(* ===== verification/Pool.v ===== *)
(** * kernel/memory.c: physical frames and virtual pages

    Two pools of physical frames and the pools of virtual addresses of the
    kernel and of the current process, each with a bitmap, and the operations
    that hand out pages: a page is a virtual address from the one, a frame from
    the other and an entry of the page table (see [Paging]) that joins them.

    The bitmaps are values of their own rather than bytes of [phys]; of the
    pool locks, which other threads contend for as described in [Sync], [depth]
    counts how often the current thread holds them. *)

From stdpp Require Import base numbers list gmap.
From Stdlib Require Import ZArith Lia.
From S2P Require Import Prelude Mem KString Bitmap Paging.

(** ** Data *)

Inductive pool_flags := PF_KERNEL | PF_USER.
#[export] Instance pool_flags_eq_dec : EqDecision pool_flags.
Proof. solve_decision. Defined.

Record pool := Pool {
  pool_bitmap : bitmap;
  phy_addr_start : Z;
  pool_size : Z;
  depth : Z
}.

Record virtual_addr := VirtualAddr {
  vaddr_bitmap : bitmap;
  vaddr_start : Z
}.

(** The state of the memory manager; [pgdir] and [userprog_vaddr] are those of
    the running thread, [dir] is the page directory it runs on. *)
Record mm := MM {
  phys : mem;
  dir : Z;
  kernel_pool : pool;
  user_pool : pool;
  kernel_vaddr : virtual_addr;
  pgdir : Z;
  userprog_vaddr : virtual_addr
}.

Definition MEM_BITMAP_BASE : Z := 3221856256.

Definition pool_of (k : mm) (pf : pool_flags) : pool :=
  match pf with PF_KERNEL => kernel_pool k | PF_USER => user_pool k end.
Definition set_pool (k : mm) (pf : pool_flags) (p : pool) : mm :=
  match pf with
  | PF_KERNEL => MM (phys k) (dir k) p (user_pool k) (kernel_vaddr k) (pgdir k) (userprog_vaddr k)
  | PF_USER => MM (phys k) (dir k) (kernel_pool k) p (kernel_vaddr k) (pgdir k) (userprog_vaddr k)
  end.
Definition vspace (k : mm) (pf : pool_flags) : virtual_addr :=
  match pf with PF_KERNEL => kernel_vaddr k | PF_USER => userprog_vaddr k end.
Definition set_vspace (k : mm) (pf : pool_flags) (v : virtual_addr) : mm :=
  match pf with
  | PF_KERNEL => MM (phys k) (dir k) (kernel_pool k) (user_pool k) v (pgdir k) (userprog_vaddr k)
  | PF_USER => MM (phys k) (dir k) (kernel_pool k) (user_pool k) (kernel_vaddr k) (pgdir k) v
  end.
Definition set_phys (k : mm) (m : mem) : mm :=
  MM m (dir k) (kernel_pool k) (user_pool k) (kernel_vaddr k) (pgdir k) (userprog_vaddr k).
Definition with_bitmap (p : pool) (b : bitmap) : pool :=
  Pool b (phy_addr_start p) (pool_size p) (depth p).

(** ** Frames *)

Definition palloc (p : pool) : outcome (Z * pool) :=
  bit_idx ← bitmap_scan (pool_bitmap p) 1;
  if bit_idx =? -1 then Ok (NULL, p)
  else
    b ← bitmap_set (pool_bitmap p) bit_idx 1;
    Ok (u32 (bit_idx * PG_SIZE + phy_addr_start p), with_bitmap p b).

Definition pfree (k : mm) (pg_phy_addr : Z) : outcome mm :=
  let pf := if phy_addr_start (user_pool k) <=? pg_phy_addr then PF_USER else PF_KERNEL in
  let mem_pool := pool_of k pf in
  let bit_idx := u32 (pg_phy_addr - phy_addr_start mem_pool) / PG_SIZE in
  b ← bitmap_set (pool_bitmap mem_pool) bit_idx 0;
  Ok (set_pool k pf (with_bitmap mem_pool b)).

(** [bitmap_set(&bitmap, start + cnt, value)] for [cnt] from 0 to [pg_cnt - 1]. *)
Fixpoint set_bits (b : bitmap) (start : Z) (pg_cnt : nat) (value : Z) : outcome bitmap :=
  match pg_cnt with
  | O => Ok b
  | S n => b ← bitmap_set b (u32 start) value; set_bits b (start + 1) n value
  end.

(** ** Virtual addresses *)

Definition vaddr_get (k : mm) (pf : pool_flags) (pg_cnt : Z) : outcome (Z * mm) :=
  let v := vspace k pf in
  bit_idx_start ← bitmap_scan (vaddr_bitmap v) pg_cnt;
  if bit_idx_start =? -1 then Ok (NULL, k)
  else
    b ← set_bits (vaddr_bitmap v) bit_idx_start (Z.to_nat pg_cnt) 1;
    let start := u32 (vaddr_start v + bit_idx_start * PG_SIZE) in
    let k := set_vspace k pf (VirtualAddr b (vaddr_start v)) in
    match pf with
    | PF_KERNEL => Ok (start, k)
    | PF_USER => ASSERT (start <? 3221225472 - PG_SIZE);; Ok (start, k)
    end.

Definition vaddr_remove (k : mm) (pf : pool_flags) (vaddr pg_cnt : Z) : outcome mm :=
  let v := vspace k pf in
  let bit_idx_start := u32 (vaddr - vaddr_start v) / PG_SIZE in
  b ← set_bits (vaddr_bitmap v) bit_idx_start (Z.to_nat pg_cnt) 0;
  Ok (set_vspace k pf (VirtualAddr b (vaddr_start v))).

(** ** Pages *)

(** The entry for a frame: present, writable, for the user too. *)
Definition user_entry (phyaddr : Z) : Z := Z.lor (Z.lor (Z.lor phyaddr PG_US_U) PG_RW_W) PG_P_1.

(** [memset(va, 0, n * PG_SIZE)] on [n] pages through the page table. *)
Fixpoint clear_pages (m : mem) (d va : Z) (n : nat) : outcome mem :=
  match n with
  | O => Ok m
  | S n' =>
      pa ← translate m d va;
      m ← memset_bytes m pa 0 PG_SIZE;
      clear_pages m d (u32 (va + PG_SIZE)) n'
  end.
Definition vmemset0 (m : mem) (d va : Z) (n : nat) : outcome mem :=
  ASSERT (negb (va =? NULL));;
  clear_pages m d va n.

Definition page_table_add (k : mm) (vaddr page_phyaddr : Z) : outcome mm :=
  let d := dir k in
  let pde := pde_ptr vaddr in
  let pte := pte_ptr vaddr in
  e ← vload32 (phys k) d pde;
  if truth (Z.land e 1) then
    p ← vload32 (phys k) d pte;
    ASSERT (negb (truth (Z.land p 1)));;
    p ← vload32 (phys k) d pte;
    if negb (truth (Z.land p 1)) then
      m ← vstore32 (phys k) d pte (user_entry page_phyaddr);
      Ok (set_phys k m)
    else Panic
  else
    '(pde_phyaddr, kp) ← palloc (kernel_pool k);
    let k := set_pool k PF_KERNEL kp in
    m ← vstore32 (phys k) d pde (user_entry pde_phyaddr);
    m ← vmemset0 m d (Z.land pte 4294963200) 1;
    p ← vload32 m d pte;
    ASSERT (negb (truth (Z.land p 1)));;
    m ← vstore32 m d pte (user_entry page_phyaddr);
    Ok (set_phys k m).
● ● ●
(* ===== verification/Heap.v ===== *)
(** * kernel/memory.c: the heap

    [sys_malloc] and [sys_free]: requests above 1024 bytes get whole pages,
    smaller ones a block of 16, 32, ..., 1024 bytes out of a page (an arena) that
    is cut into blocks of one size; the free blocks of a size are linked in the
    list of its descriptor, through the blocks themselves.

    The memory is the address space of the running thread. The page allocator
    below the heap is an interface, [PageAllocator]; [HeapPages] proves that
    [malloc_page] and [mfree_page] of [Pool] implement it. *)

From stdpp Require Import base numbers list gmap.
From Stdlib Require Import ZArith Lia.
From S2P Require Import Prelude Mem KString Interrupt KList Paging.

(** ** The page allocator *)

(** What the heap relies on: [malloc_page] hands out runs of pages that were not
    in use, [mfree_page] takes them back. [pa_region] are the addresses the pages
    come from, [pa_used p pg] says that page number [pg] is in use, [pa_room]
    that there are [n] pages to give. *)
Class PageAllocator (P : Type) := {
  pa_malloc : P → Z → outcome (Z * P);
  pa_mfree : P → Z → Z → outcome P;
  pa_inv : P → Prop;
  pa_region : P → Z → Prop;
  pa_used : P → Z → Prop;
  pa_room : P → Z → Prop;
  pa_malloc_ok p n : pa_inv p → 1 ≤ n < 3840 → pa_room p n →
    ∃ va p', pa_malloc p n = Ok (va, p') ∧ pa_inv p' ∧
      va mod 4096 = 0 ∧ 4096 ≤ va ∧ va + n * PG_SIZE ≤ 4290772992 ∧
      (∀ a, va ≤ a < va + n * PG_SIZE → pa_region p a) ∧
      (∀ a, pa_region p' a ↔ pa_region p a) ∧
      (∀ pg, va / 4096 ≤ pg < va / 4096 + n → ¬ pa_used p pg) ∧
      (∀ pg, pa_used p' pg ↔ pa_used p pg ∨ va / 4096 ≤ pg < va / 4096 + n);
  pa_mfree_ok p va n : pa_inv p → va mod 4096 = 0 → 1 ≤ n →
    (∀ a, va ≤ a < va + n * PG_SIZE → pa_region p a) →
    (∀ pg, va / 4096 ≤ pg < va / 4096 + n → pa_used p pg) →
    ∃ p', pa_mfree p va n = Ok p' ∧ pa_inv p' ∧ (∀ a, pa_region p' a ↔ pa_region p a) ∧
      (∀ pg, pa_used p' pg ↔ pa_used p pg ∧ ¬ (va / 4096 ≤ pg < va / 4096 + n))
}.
● ● ●
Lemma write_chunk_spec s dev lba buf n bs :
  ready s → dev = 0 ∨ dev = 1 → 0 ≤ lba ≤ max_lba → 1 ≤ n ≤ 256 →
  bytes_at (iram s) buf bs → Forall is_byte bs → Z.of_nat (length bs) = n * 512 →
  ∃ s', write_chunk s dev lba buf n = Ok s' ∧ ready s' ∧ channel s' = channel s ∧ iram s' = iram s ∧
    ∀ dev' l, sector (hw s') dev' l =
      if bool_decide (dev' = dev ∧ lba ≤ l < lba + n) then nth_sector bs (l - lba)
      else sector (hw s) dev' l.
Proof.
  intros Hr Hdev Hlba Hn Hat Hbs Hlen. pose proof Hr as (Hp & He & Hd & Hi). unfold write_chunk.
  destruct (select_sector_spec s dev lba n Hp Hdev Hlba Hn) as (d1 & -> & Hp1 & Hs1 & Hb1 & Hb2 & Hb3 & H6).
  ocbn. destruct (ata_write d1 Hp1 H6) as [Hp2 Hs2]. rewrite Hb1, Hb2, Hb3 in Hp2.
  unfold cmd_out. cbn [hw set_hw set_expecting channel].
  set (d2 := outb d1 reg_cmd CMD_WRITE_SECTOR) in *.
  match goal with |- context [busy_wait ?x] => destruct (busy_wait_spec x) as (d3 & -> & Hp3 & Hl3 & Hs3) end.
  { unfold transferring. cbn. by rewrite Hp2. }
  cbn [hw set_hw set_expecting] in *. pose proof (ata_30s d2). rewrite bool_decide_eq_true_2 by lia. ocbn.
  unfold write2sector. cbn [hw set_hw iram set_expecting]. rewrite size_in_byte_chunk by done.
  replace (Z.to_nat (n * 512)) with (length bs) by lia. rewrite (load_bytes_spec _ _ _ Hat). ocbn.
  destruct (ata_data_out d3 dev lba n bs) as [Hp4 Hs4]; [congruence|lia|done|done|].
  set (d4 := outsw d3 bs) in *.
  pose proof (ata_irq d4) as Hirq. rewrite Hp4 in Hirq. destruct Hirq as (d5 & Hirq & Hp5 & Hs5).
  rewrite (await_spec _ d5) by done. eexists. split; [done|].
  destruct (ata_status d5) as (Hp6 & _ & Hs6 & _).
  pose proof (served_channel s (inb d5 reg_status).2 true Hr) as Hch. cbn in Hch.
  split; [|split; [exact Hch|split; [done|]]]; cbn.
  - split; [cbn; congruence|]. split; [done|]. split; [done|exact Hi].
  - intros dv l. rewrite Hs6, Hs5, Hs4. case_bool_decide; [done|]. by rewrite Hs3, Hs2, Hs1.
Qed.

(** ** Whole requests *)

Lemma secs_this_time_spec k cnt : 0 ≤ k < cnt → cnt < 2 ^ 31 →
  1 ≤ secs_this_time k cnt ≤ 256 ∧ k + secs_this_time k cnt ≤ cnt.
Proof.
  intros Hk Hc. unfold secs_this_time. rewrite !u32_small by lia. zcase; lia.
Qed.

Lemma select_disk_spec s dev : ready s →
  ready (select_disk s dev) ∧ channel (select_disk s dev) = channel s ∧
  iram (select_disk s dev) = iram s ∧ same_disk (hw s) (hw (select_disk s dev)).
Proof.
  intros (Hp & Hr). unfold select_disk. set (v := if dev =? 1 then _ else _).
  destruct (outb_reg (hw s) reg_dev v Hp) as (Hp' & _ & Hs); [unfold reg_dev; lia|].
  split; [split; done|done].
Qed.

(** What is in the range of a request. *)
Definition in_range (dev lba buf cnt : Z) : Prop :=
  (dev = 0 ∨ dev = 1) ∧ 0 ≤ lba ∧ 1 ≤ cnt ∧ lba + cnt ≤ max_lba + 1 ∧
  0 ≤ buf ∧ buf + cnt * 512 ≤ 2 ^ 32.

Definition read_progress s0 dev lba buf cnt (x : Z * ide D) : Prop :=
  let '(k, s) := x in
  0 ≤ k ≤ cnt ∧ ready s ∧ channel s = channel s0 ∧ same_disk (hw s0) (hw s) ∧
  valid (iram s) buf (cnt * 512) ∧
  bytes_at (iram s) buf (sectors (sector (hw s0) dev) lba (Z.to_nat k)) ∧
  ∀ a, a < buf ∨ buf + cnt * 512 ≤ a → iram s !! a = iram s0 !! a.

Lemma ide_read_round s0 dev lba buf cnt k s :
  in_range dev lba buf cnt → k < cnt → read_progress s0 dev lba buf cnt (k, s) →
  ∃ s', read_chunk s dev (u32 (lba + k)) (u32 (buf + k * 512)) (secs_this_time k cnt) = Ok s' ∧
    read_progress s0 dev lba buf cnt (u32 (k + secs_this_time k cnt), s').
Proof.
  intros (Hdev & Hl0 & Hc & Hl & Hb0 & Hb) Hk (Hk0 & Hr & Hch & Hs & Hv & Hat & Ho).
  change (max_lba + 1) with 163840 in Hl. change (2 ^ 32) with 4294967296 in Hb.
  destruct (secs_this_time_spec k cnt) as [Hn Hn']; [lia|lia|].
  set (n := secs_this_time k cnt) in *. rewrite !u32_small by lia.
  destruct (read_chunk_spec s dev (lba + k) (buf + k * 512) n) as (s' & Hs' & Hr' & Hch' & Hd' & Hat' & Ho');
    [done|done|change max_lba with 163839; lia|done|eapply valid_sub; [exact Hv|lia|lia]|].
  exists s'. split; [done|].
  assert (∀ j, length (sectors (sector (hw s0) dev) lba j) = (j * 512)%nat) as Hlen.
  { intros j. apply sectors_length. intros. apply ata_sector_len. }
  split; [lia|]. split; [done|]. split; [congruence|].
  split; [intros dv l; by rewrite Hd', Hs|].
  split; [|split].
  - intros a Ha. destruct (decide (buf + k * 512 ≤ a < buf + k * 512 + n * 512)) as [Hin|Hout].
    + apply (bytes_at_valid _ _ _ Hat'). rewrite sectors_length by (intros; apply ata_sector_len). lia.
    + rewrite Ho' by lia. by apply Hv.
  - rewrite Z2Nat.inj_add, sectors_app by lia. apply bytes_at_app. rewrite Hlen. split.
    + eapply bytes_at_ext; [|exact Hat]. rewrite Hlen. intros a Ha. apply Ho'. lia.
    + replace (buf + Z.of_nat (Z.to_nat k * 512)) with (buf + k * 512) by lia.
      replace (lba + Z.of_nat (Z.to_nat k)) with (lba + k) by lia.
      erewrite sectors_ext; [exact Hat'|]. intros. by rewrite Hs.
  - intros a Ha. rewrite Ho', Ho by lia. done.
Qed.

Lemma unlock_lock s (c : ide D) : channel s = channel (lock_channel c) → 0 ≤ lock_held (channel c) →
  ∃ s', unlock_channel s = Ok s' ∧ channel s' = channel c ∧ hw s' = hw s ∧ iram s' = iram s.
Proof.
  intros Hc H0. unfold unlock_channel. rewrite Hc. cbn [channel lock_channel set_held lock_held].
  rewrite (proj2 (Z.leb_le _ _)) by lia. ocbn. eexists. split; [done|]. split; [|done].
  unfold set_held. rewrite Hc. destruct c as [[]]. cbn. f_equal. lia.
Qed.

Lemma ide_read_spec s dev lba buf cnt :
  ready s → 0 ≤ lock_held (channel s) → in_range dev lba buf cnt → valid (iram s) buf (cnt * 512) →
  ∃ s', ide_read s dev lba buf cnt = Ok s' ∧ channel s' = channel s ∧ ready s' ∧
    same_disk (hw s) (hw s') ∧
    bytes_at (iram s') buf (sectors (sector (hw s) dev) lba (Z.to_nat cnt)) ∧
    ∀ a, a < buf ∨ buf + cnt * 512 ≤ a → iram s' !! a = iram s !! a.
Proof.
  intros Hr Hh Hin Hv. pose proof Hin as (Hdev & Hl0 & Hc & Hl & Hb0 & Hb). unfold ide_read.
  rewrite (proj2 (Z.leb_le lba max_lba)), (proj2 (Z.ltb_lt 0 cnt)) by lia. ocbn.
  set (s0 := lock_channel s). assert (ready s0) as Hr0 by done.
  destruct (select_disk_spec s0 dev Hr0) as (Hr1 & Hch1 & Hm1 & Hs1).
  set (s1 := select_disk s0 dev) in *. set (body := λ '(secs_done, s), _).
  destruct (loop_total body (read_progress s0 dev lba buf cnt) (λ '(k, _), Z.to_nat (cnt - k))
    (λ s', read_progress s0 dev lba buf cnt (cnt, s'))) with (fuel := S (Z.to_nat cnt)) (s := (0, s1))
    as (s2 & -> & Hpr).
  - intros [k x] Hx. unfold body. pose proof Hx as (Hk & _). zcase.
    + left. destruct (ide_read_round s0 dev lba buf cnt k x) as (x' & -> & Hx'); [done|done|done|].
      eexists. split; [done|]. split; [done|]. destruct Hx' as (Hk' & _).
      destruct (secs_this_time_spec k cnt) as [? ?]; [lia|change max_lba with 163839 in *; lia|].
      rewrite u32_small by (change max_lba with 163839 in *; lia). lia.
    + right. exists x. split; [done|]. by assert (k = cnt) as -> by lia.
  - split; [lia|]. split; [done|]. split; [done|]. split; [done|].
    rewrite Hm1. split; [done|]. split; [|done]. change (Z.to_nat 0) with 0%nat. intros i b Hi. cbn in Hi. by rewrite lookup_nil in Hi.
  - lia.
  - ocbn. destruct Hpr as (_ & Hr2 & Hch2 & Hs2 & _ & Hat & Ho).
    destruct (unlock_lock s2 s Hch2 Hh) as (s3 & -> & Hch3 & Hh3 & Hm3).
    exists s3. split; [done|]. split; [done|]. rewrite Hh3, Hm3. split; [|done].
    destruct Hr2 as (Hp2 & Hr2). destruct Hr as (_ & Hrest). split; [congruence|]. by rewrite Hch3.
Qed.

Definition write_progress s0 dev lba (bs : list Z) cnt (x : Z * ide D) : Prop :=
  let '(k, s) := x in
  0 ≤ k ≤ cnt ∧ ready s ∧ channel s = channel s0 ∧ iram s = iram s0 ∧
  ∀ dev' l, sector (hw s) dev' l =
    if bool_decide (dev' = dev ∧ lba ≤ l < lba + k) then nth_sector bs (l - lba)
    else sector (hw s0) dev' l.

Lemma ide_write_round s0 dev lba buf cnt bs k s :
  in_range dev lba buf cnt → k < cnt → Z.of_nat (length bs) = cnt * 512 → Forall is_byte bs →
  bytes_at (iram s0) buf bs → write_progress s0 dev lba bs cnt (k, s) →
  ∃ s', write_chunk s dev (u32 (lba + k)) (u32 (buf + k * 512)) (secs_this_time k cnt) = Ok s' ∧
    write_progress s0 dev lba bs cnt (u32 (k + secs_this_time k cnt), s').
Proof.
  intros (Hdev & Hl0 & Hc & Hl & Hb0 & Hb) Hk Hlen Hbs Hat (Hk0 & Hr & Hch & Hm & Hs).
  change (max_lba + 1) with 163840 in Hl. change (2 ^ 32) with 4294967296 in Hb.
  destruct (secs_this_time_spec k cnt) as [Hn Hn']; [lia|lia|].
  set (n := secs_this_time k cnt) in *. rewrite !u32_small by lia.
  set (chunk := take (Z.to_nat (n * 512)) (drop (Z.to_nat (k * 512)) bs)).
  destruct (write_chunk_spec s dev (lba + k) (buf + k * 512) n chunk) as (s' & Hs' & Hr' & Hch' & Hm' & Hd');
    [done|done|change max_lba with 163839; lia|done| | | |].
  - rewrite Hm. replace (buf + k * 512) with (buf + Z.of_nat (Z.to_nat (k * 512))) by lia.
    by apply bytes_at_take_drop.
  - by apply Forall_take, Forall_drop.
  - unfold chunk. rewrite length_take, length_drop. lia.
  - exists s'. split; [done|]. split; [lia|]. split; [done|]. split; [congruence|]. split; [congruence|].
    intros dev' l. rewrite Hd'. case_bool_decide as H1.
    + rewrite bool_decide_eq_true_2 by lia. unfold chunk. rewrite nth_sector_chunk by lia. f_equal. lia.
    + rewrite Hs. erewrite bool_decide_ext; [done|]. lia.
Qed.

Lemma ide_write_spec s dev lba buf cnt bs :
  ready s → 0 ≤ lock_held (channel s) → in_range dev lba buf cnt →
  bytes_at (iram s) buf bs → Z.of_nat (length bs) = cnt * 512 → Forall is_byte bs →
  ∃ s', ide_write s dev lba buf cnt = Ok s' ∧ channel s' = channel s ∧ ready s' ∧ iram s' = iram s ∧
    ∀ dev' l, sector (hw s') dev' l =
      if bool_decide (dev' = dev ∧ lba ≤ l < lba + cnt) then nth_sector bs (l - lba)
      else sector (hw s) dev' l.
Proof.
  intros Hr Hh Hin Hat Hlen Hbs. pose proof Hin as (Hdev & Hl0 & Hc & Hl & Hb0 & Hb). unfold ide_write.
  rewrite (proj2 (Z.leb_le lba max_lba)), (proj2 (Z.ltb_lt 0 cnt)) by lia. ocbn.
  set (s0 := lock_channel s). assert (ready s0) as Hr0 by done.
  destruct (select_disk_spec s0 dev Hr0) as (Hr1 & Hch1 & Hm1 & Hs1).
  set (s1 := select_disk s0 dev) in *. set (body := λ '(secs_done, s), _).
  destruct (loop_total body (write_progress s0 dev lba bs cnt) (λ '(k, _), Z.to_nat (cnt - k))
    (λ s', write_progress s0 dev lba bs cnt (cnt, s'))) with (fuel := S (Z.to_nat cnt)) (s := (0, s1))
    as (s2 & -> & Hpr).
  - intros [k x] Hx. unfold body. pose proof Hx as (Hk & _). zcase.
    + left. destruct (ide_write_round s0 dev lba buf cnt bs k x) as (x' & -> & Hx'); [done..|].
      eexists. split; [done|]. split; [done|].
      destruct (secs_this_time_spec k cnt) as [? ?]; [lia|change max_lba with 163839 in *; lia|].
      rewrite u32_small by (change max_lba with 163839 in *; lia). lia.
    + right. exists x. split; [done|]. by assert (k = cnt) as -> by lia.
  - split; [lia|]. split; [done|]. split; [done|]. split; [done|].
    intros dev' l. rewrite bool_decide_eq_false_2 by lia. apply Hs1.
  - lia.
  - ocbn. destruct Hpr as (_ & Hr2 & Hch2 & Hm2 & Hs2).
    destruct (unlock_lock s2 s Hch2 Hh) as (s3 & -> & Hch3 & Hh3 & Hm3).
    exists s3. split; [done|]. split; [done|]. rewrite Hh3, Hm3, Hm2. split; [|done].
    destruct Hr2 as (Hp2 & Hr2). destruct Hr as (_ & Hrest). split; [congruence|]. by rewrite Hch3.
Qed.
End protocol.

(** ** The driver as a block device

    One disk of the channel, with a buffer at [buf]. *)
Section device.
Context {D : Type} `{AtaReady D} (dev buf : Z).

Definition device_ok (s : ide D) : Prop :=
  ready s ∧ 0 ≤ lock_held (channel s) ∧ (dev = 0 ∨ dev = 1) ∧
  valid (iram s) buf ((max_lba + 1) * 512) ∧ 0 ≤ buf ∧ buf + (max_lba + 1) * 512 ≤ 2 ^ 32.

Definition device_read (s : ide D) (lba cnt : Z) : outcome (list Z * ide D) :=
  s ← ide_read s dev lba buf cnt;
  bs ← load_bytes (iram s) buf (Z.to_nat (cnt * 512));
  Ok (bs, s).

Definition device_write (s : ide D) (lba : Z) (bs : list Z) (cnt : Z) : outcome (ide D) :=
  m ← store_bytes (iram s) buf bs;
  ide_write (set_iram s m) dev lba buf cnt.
● ● ●
**Description of the task**
What lines in the material above hold the string "KString"? List them.

**Answer to this problem**
From S2P Require Import Prelude Mem KString Bitmap Paging.
From S2P Require Import Prelude Mem KString Interrupt KList Paging.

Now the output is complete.